We expected participant performance to covary positively with participant multilingual skill. People knowing multiple languages would tend to understand the purpose of the device, better distinguish OCR output from translation output, and be more confident checking OCR output in a foreign language. The results failed to show any such covariation. Instead, they showed a negative covariation.

Multilingualism-Performance Scatterplot

Errors and Comments

The fifteen task trials (five participants, with three tasks per participant) produced six critical incidents. Of these, two had severity 4 (critical), four had severity 3 (serious), and none were observations of notably good features. Most incidents appeared to be avoidable with better help. However, the critical incidents were cases in which the prototype could not handle particular button presses on the device, with the effect of task-performance failure and/or loss of previously entered data.

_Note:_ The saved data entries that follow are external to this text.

(** X14: a destination that has bytes buffered when a round begins and
    cannot be reached in that round gets no sender goroutine and has
    its failure flag set afterwards. The round logs one warning naming
    it, with the address looked up and the pool error, if the flag was
    not set when the round began, and none if it was. *)
Theorem warning_on_first_failure_only (n n' : Node) (pools : Pools)
    (t t' : Transmitter) (dest : Z) :
  round n pools t = Ret (n', t') ->
  buffer_of (batches t) dest ≠ [] ->
  unreachable n pools dest ->
  filter (fun s => sp_to s = dest) (spawned t') = []
  ∧ failedConn t' !! dest = Some true
  ∧ filter (fun w => w_to w = dest) (warnings t')
    = if default false (failedConn t !! dest) then []
      else [mkWarning dest (fst (Peer n dest))
                      (err_of (pools (fst (Peer n dest))))].
Proof.
  intros Hround Hpending Hbad.
  pose proof (round_Ret_queue _ _ _ _ _ Hround) as Hqueue.
  destruct (slurp_spec n (batches t) Hqueue)
    as (consumed & rest & b' & ch' & Hslurp & _ & _ & Hbuf & _).
  unfold round in Hround. rewrite Hslurp in Hround. simpl in Hround.
  simplify_eq.
  assert (∃ buf, b' !! dest = Some buf ∧ buf ≠ []) as (buf & Hb & Hne).
  { specialize (Hbuf dest). unfold buffer_of in Hbuf at 1.
    destruct (b' !! dest) as [buf |].
    - exists buf. split; [done |]. rewrite Hbuf.
      destruct (buffer_of (batches t) dest); [done | discriminate].
    - destruct (buffer_of (batches t) dest); [done | discriminate]. }
  pose proof (ship_unhealthy n pools b' (failedConn t) dest buf Hb Hne Hbad)
    as Hview.
  unfold view in Hview. simplify_eq.
  split; [done |]. split; [| done].
  match goal with H : failedConn _ !! dest = _ |- _ => rewrite H end.
  destruct (failedConn t !! dest) as [[|] |]; done.
Qed.

Lemma warning_on_first_failure_only_witness :
  ∃ n' t', round node_one_queued pools_healthy tx_failed_once = Ret (n', t')
           ∧ failedConn t' !! 2 = Some true
           ∧ filter (fun w => w_to w = 2) (warnings t') = [].
Proof.
  eexists. eexists. split; [vm_compute; reflexivity |].
  match goal with
  | |- failedConn ?t1 !! _ = _ ∧ _ =>
      destruct (warning_on_first_failure_only node_one_queued node_one
                  pools_healthy tx_failed_once t1 2)
        as (_ & Hflag & Hwarn)
  end.
  - vm_compute. reflexivity.
  - vm_compute. discriminate.
  - left. reflexivity.
  - split; [exact Hflag | exact Hwarn].
Defined.

Lemma frames_for_not_nil (dest : Z) (msgs : list sendmsg) :
  frames_for dest msgs ≠ [] -> ∃ sm, sm ∈ msgs ∧ to sm = dest.
Proof.
  induction msgs as [| sm msgs IH]; cbn [frames_for]; [done |].
  destruct (decide (to sm = dest)) as [Hto | Hto].
  - intros _. exists sm. split; [by left | done].
  - intros H. destruct (IH H) as (sm' & Hin & Hto').
    exists sm'. split; [by right | done].
Qed.
(** C3: with digit width 5 and any base string, index 134 gives the
    suffix "_00134" and index 99999 the suffix "_99999"; for every
    index from 0 to 99999 the result is the base, "_" and the decimal
    index left-padded with zeros to width 5. *)
Theorem add_index_width5 (base : string) :
  _add_index_to_string base 134 5 = Ok (Some (base +:+ "_00134")) /\
  _add_index_to_string base 99999 5 = Ok (Some (base +:+ "_99999")) /\
  (forall ind, 0 <= ind < 100000 ->
     _add_index_to_string base ind 5
     = Ok (Some (base +:+ "_" +:+ zfill 5 (str ind)))).
Proof.
  split; [reflexivity | split; [reflexivity|]].
  intros ind Hind.
  assert (forall k : nat, (k < 5)%nat ->
            (k = 0%nat \/ 10 ^ Z.of_nat k <= ind) ->
            ind < 10 ^ Z.of_nat (S k) ->
            String.length (str ind) = S k ->
            _add_index_to_string base ind 5
            = Ok (Some (base +:+ "_" +:+ zfill 5 (str ind)))) as Hk.
  { intros k Hk Hlo Hhi Hlen.
    rewrite (add_index_bracket base ind 5 (Z.of_nat k)).
    - unfold zfill. rewrite Hlen, !append_cons, !append_nil.
      do 6 f_equal. lia.
    - lia.
    - lia.
    - destruct Hlo as [->|Hlo]; auto.
    - by rewrite Z.add_1_r, <- Nat2Z.inj_succ. }
  destruct (decide (ind = 0)) as [->|H0]; [reflexivity|].
  destruct (decide (ind < 10)) as [H1|H1].
  { apply (Hk 0%nat); [lia|auto|lia|]. apply str_length.
    change (10 ^ Z.of_nat 0) with 1. change (10 ^ Z.of_nat 1) with 10. lia. }
  destruct (decide (ind < 100)) as [H2|H2].
  { apply (Hk 1%nat); [lia|right|..]; try apply str_length;
      change (10 ^ Z.of_nat 1) with 10; change (10 ^ Z.of_nat 2) with 100; lia. }
  destruct (decide (ind < 1000)) as [H3|H3].
  { apply (Hk 2%nat); [lia|right|..]; try apply str_length;
      change (10 ^ Z.of_nat 2) with 100; change (10 ^ Z.of_nat 3) with 1000;
      lia. }
  destruct (decide (ind < 10000)) as [H4|H4].
  { apply (Hk 3%nat); [lia|right|..]; try apply str_length;
      change (10 ^ Z.of_nat 3) with 1000;
      change (10 ^ Z.of_nat 4) with 10000; lia. }
  apply (Hk 4%nat); [lia|right|..]; try apply str_length;
    change (10 ^ Z.of_nat 4) with 10000;
    change (10 ^ Z.of_nat 5) with 100000; lia.
Qed.

Lemma add_index_width5_witness :
  _add_index_to_string "mydata" 42 5
  = Ok (Some ("mydata" +:+ "_" +:+ zfill 5 (str 42))).
Proof.
  destruct (add_index_width5 "mydata") as (_ & _ & H).
  apply (H 42). lia.
Defined.

Ltac msimpl :=
  unfold mbind, mret, M_bind, M_ret, lift, get, put,
         get_data, get_fs, set_fs, set_elems;
  simpl.

(** C10: for a digit width [digit >= 1] and an index of more digits
    ([ind >= 10^digit]) the indexer falls off the end of its loop and
    returns [None]: no error, no truncated name.  The writer, which
    concatenates the result with the extension, gets this [None] (and
    its round raises [TypeError]). *)
Theorem add_index_overflow_none (s : string) (ind digit : Z) :
  1 <= digit -> 10 ^ digit <= ind ->
  _add_index_to_string s ind digit = Ok None /\
  (forall ext axis id overwrite dtype dmin dmax m st,
     id + m = ind ->
     write_tiff_body s ext axis id digit overwrite dtype dmin dmax m st
     = (Raise TypeError, st)).
Proof.
  intros _ Hind. split; [by apply add_index_overflow|].
  intros ext axis id overwrite dtype dmin dmax m st <-.
  unfold write_tiff_body. msimpl. by rewrite add_index_overflow.
Qed.

Lemma add_index_overflow_none_witness :
  _add_index_to_string "rec" 100000 5 = Ok None.
Proof.
  destruct (add_index_overflow_none "rec" 100000 5) as [H _];
    [lia | reflexivity | exact H].
Defined.


(** ** [as_float32] *)

(** On an ndarray the guard of [as_float32] never holds: the call
    allocates a new array, also when the dtype is float32 already. *)
Lemma as_float32_ndarray (h : heap) (arr : addr) (a : ndarray) :
  h !! arr = Some (PyNdarray a) ->
  as_float32 h arr
  = Ok (length h,
        h ++ [PyNdarray (NdArray float32 (nd_shape a)
                           (map (cast (nd_dtype a) float32) (nd_elems a)))])
  /\ length h <> arr.
Proof.
  intros H. unfold as_float32. rewrite H. simpl. split; [done|].
  apply lookup_lt_Some in H. lia.
Qed.

(** Only a float32 scalar is returned as it is. *)
Lemma as_float32_scalar (h : heap) (arr : addr) (v : fval) :
  h !! arr = Some (PyScalar float32 v) -> as_float32 h arr = Ok (arr, h).
Proof. intros H. unfold as_float32. by rewrite H. Qed.

(** [as_float32] raises for no object, and the object it returns is
    [as_float32_value] of its argument. *)
Lemma as_float32_returns (h : heap) (arr : addr) (o : pyobj) :
  h !! arr = Some o ->
  exists r h', as_float32 h arr = Ok (r, h')
               /\ h' !! r = Some (as_float32_value o)
               /\ (forall i x, h !! i = Some x -> h' !! i = Some x).
Proof.
  intros H. unfold as_float32, as_float32_value. rewrite H.
  destruct (negb (isinstance_np_float32 o)); simpl.
  - exists (length h), (h ++ [PyNdarray (np_array_float32 o)]).
    split; [done|]. split.
    + by rewrite lookup_app_r, Nat.sub_diag by lia.
    + intros i x Hi. by apply lookup_app_l_Some.
  - by eexists _, _.
Qed.

(** C8 (the code at the failing input): handed a float32 ndarray, at
    address 0, [as_float32] does not return the reference it was given:
    it returns the new address 1, where it has put a copy. *)
Lemma as_float32_copies_float32_array :
  as_float32 [PyNdarray f32_array] 0%nat
  = Ok (1%nat, [PyNdarray f32_array; PyNdarray f32_array]).
Proof. reflexivity. Qed.

(** ** Collision avoidance *)

Lemma candidate_inj (fname ext : string) (i j : Z) :
  candidate fname ext i = candidate fname ext j -> i = j.
Proof.
  unfold candidate. intros H. apply append_inv_tail in H.
  rewrite !append_assoc in H. do 2 apply (inj (String.append _)) in H.
  by apply str_inj.
Qed.

(** The loop returns the first free candidate from [indq] on, or runs
    out of fuel on candidates that all exist. *)
Lemma suggest_loop_spec (fuel : nat) (fs : filesystem) (fname ext : string)
    (indq : Z) :
  (exists n : nat,
      (n < fuel)%nat /\
      suggest_loop fuel fs fname ext indq
        = Ok ((fname +:+ "-") +:+ str (indq + Z.of_nat n)) /\
      isfile fs (candidate fname ext (indq + Z.of_nat n)) = false /\
      forall j : nat, (j < n)%nat ->
        isfile fs (candidate fname ext (indq + Z.of_nat j)) = true)
  \/ (suggest_loop fuel fs fname ext indq = NoReturn /\
      forall j : nat, (j < fuel)%nat ->
        isfile fs (candidate fname ext (indq + Z.of_nat j)) = true).
Proof.
  revert indq. induction fuel as [|fuel IH]; intros indq; simpl.
  { right. split; [done | lia]. }
  fold (candidate fname ext indq).
  destruct (isfile fs (candidate fname ext indq)) eqn:E; simpl.
  - destruct (IH (indq + 1)) as [(n & Hn & Hr & Hfree & Hbelow) | [Hr Hall]].
    + left. exists (S n). rewrite Nat2Z.inj_succ.
      replace (indq + Z.succ (Z.of_nat n)) with (indq + 1 + Z.of_nat n) by lia.
      repeat split; [lia | done | done |].
      intros [|j] Hj; [by rewrite Z.add_0_r|].
      rewrite Nat2Z.inj_succ.
      replace (indq + Z.succ (Z.of_nat j)) with (indq + 1 + Z.of_nat j) by lia.
      apply Hbelow. lia.
    + right. split; [done|]. intros [|j] Hj; [by rewrite Z.add_0_r|].
      rewrite Nat2Z.inj_succ.
      replace (indq + Z.succ (Z.of_nat j)) with (indq + 1 + Z.of_nat j) by lia.
      apply Hall. lia.
  - left. exists 0%nat. rewrite Z.add_0_r. repeat split; [lia|done|lia].
Qed.

(** More distinct names than files cannot all exist. *)
Lemma not_all_candidates_exist (fs : filesystem) (fname ext : string)
    (indq : Z) :
  ~ (forall j : nat, (j < S (size (fs_files fs)))%nat ->
       isfile fs (candidate fname ext (indq + Z.of_nat j)) = true).
Proof.
  intros Hall.
  set (l := map (fun j => candidate fname ext (indq + Z.of_nat j))
                (seq 0 (S (size (fs_files fs))))).
  assert (NoDup l) as Hnd.
  { apply NoDup_fmap_2_strong; [|apply NoDup_seq].
    intros i j _ _ H%candidate_inj. lia. }
  assert (list_to_set l ⊆ dom (fs_files fs)) as Hsub.
  { intros x Hx%elem_of_list_to_set.
    apply list_elem_of_fmap in Hx as (j & -> & Hj%elem_of_seq).
    apply elem_of_dom. specialize (Hall j ltac:(lia)).
    unfold isfile in Hall. by apply bool_decide_eq_true in Hall. }
  apply subseteq_size in Hsub.
  rewrite size_list_to_set, size_dom in Hsub by done.
  subst l. rewrite length_map, length_seq in Hsub. lia.
Qed.
(** * The project scanner of [defi_nft_bot-1.py]

    A shallow embedding of [ProjectScanner] (the listing and detail
    clients and [scan_for_projects]), of the module-level set
    [sent_projects], of the messages and of the handlers of the bot,
    followed by the properties of the scan / filter / dedup pipeline and
    of the handlers.

    Python values that come out of [response.json()] are modelled by the
    type [json]; every Python operation the scanner applies to such a value
    is modelled together with the exception it raises on a value of the
    wrong shape.  JSON numbers with a fraction or an exponent (Python
    floats) are outside the model: numbers are integers.  The calls to
    [logger] are left out; none of them can raise. *)

From Stdlib Require Import ZArith QArith List Bool Ascii String.
From stdpp Require Import base decidable countable list gmap sets.
Import ListNotations.

Local Open Scope Z_scope.
Set Warnings "-register-all,-clear-no-such-hyp".

(** ** Python values *)

(** A Python [str] is a sequence of code points. *)
Definition char : Type := N.
Definition pystr : Type := list char.

(** A source literal such as ['community_data']. *)
Definition lit (s : string) : pystr :=
  map N_of_ascii (list_ascii_of_string s).
Arguments lit : simpl never.

Inductive json : Type :=
| JNull
| JBool (b : bool)
| JInt (z : Z)
| JStr (s : pystr)
| JList (l : list json)
| JDict (d : list (pystr * json)).

Inductive exn : Type :=
| AttributeError
| TypeError
| KeyError
| IndexError.

(** The outcome of evaluating a Python expression. *)
Inductive res (A : Type) : Type :=
| Val (a : A)
| Exc (e : exn).
Arguments Val {A} a.
Arguments Exc {A} e.

Global Instance res_ret : MRet res := fun A a => Val a.
Global Instance res_bind : MBind res := fun A B f r =>
  match r with
  | Val a => f a
  | Exc e => Exc e
  end.

(** [bool(v)] *)
Definition truthy (v : json) : bool :=
  match v with
  | JNull => false
  | JBool b => b
  | JInt z => negb (z =? 0)
  | JStr s => match s with [] => false | _ => true end
  | JList l => match l with [] => false | _ => true end
  | JDict d => match d with [] => false | _ => true end
  end.

(** [a or b] *)
Definition py_or (a b : json) : json := if truthy a then a else b.
(** * dvdwrap: a FUSE view of DVD image directories as single files

    Shallow embedding of [dvdwrap_fuse.c] (the revision that squashes a DVD
    image directory into one [.mpg] file) and proofs about its scan,
    attribute, open, read and release operations.

    Conventions of the embedding:
    - C integers are [Z] with the conversions written out: [u64] for
      [uint64_t] and [size_t], [i64] for [off_t], [i32] for [int];
    - the real directory tree is a finite map from path names to what the
      system calls find there; a path names a node literally (the program
      never normalises the paths it builds), and the tree is not modified
      while the program runs;
    - [lstat] reports on the node itself, [open] follows a symbolic link: a
      node carries the mode and size [lstat] reports and, apart from them,
      whether [open] is granted and the contents of the file it leads to;
    - [read] on a descriptor delivers all the bytes asked for up to the end
      of the file;
    - the process' descriptor table, the outcome of [calloc] and the trace
      of [close] calls form the [world] that [open], [read] and [release]
      thread through;
    - [snprintf] into a [PATH_MAX] buffer is string concatenation: paths are
      taken to be shorter than [PATH_MAX]. *)

From Stdlib Require Import ZArith Lia Ascii String DecimalString.
From stdpp Require Import base tactics option list gmap strings.

Local Open Scope Z_scope.

(** ** Machine integers *)

Module Int.

Definition u64 (z : Z) : Z := z mod 2 ^ 64.
Definition i64 (z : Z) : Z := (z + 2 ^ 63) mod 2 ^ 64 - 2 ^ 63.
Definition i32 (z : Z) : Z := (z + 2 ^ 31) mod 2 ^ 32 - 2 ^ 31.

Definition INT_MAX : Z := 2 ^ 31 - 1.
Definition OFF_MAX : Z := 2 ^ 63 - 1.

End Int.
Import Int.

(** ** Constants of the program *)

Definition MAX_VTS_MIN : Z := 10.
Definition MAX_VTS_MAJ : Z := 100.
Definition FILE_EXTENSION : string := ".mpg".
Definition ENOENT : Z := 2.
Definition ENOMEM : Z := 12.

(** ** The real directory tree *)

(** What [lstat], [open] and [read] see at a path.  [lstat] does not follow
    a symbolic link: [i_mode] and [i_size] are the [st_mode] and [st_size] of
    the node itself.  [open(O_RDONLY)] does follow one: [i_readable] tells
    whether it is granted and [i_data] is the contents of the file it leads
    to.  For a regular file [i_size] is the length of [i_data]; for a
    symbolic link [i_size] is the length of the link text, whatever the file
    at its end holds. *)
Record inode := Inode {
  i_mode : Z;
  i_size : nat;
  i_readable : bool;
  i_data : list Byte.byte
}.

(** The two fields of [struct stat] the program uses. *)
Record stat := Stat {
  st_mode : Z;
  st_size : Z
}.

(** [memset(stbuf, 0, sizeof(struct stat))] *)
Definition stat_zero : stat := Stat 0 0.

(** [lstat(p, &st)]: the mode and the size of the node at [p] itself; for a
    symbolic link these are those of the link, whose size is the length of
    its text. *)
Definition lstat (fs : gmap string inode) (p : string) : option stat :=
  match fs !! p with
  | Some ino => Some (Stat (i_mode ino) (Z.of_nat (i_size ino)))
  | None => None
  end.

(** ** Path formatting *)

(** [printf]'s [%0<w>d]: the decimal numeral, zero-padded on the left up to
    width [w] (used here with non-negative arguments only). *)
Fixpoint zero_pad (n : nat) (s : string) : string :=
  match n with
  | O => s
  | S n' => String "0" (zero_pad n' s)
  end.

Definition fmt_0d (w : nat) (z : Z) : string :=
  let s := NilZero.string_of_int (Z.to_int z) in
  zero_pad (w - String.length s) s.

(** [snprintf(vtspath, PATH_MAX, "%s/VIDEO_TS/VTS_%02d_%01d.VOB", path, maj, min)] *)
Definition vob_path (path : string) (maj min : Z) : string :=
  path +:+ "/VIDEO_TS/VTS_" +:+ fmt_0d 2 maj +:+ "_" +:+ fmt_0d 1 min +:+ ".VOB".

(** [snprintf(vtspath, PATH_MAX, "%s/VIDEO_TS/VIDEO_TS.IFO", targetpath)] *)
Definition ifo_path (path : string) : string :=
  path +:+ "/VIDEO_TS/VIDEO_TS.IFO".

(** ** dvdwrap_scan_videots *)

(** The inner loop [for (min = ...; min < MAX_VTS_MIN; min++)] entered with
    [n = MAX_VTS_MIN - min] iterations left; it returns the final value of
    [min] and of [titlesize[maj]]. *)
Fixpoint scan_minors (fs : gmap string inode) (path : string) (maj : Z)
    (n : nat) (min : Z) (titlesize : Z) : Z * Z :=
  match n with
  | O => (min, titlesize)
  | S n' =>
      match lstat fs (vob_path path maj min) with
      | None => (min, titlesize)                       (* break *)
      | Some st =>
          scan_minors fs path maj n' (min + 1) (u64 (titlesize + st_size st))
      end
  end.

(** One titleset: [min] runs from 1, [titlesize[maj]] starts at 0. *)
Definition scan_titleset (fs : gmap string inode) (path : string) (maj : Z)
    : Z * Z :=
  scan_minors fs path maj (Z.to_nat (MAX_VTS_MIN - 1)) 1 0.

(** The outer loop [for (maj = ...; maj < MAX_VTS_MAJ; maj++)] entered with
    [n = MAX_VTS_MAJ - maj] iterations left; it returns [longest_maj] and
    [longest_size]. *)
Fixpoint scan_majors (fs : gmap string inode) (path : string)
    (n : nat) (maj : Z) (longest_maj longest_size : Z) : Z * Z :=
  match n with
  | O => (longest_maj, longest_size)
  | S n' =>
      let '(min, titlesize) := scan_titleset fs path maj in
      if min =? 1 then (longest_maj, longest_size)     (* break *)
      else if longest_size <? titlesize
           then scan_majors fs path n' (maj + 1) maj titlesize
           else scan_majors fs path n' (maj + 1) longest_maj longest_size
  end.

(** [Some (vts_maj, total_size)] is the return value 0 with both output
    parameters written; [None] is the return value -1. *)
Definition dvdwrap_scan_videots (fs : gmap string inode) (path : string)
    : option (Z * Z) :=
  let '(longest_maj, longest_size) :=
    scan_majors fs path (Z.to_nat (MAX_VTS_MAJ - 1)) 1 0 0 in
  if longest_maj =? 0 then None else Some (longest_maj, longest_size).

(** ** Path resolution *)

(** [&s[k]]: the string starting at index [k]. *)
Fixpoint str_from (k : nat) (s : string) : string :=
  match k, s with
  | O, _ => s
  | S k', String _ s' => str_from k' s'
  | S _, EmptyString => EmptyString
  end.

(** [s[k] = '\0']: the string cut at index [k]. *)
Fixpoint str_cut (k : nat) (s : string) : string :=
  match k, s with
  | O, _ => EmptyString
  | S k', String c s' => String c (str_cut k' s')
  | S _, EmptyString => EmptyString
  end.

(** [strlen(targetpath) - strlen(FILE_EXTENSION)].  In C this is a [size_t]
    difference that wraps when [targetpath] is shorter than the extension, in
    which case the program indexes outside the buffer; the truncated
    subtraction below is meaningful only for longer paths, and the theorems
    about classification assume them. *)
Definition ext_index (targetpath : string) : nat :=
  (String.length targetpath - String.length FILE_EXTENSION)%nat.

(** [strcmp(&targetpath[strlen(targetpath) - strlen(FILE_EXTENSION)],
    FILE_EXTENSION) == 0] *)
Definition has_extension (targetpath : string) : bool :=
  String.eqb (str_from (ext_index targetpath) targetpath) FILE_EXTENSION.

(** The two kinds of entity [dvdwrap_getattr] and [dvdwrap_open] tell apart,
    each with the real path the operation goes on with. *)
Inductive target :=
  | Synthetic (dvd_root : string)
  | Passthrough (real_path : string).

(** [snprintf(targetpath, PATH_MAX, "%s/%s", ctx->sourcepath, path)], the
    suffix test and, on a match, the removal of the suffix.  Both
    [dvdwrap_getattr] and [dvdwrap_open] start with these statements. *)
Definition resolve (sourcepath path : string) : target :=
  let targetpath := sourcepath +:+ "/" +:+ path in
  if has_extension targetpath
  then Synthetic (str_cut (ext_index targetpath) targetpath)
  else Passthrough targetpath.

(** ** dvdwrap_getattr *)

(** The result is the return value and the contents of [stbuf]. *)
Definition dvdwrap_getattr (fs : gmap string inode) (sourcepath path : string)
    : Z * stat :=
  let stbuf := stat_zero in
  match resolve sourcepath path with
  | Synthetic targetpath =>
      match lstat fs (ifo_path targetpath) with
      | Some stbuf =>
          match dvdwrap_scan_videots fs targetpath with
          | Some (maj, total_size) =>
              (0, Stat (st_mode stbuf) (i64 total_size))
          | None => (- ENOENT, stbuf)
          end
      | None => (- ENOENT, stbuf)
      end
  | Passthrough targetpath =>
      match lstat fs targetpath with
      | None => (- ENOENT, stbuf)
      | Some stbuf =>
          (0, Stat (Z.land (st_mode stbuf) (Z.lnot 146)) (st_size stbuf))
      end
  end.

(** ** The process state around open, read and release *)

(** An open file description: the contents of the file it was opened on and
    the file position. *)
Record ofd := Ofd {
  ofd_data : list Byte.byte;
  ofd_pos : Z
}.

(** [w_fds] is the descriptor table (index = descriptor), [w_nomem] tells
    whether the next [calloc] fails, [w_closed] is the trace of the
    descriptors passed to [close], oldest first. *)
Record world := World {
  w_fs : gmap string inode;
  w_fds : list (option ofd);
  w_nomem : bool;
  w_closed : list Z
}.

(** The lowest free slot of the table receives the new description. *)
Fixpoint fd_alloc (t : list (option ofd)) (d : ofd) : nat * list (option ofd) :=
  match t with
  | [] => (O, [Some d])
  | None :: t' => (O, Some d :: t')
  | Some x :: t' => let '(i, t'') := fd_alloc t' d in (S i, Some x :: t'')
  end.

Definition fd_lookup (w : world) (fd : Z) : option ofd :=
  if fd <? 0 then None else mjoin (w_fds w !! Z.to_nat fd).

(** [open(p, O_RDONLY)]: it follows a symbolic link at [p], so that the
    new descriptor is open on [i_data], the contents of the file [p] leads
    to, whose length need not be the size [lstat] reports for [p]. *)
Definition sys_open (w : world) (p : string) : Z * world :=
  match w_fs w !! p with
  | Some ino =>
      if i_readable ino then
        let '(i, t) := fd_alloc (w_fds w) (Ofd (i_data ino) 0) in
        (Z.of_nat i, World (w_fs w) t (w_nomem w) (w_closed w))
      else (-1, w)
  | None => (-1, w)
  end.

(** [close(fd)] *)
Definition sys_close (w : world) (fd : Z) : Z * world :=
  let closed := w_closed w ++ [fd] in
  match fd_lookup w fd with
  | Some _ =>
      (0, World (w_fs w) (<[Z.to_nat fd := None]> (w_fds w)) (w_nomem w) closed)
  | None => (-1, World (w_fs w) (w_fds w) (w_nomem w) closed)
  end.

(** [lseek(fd, off, SEEK_SET)] *)
Definition sys_lseek (w : world) (fd : Z) (off : Z) : Z * world :=
  match fd_lookup w fd with
  | Some d =>
      if off <? 0 then (-1, w)
      else (off, World (w_fs w) (<[Z.to_nat fd := Some (Ofd (ofd_data d) off)]> (w_fds w))
                       (w_nomem w) (w_closed w))
  | None => (-1, w)
  end.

Participant comments included praise for the interface, complaints, and recommendations. Participant satisfaction was in all cases medium to high.

Discussion

The pilot study delivered results justifying the pilot-study method. The study was fast and inexpensive, but revealed some serious interface deficiencies that merit correction before a larger-scale study is conducted. This is despite the generally high level of experience with mobile technology exhibited by the pilot-study participants. However, in a larger-scale study it appears essential to recruit participants with a substantially wider variety of technology experiences and life situations than we recruited here. The pilot study failed to support any of our conjectures about the correlates of task performance, and it would be a mystery worth investigating if the opposing findings here were to be confirmed with large samples.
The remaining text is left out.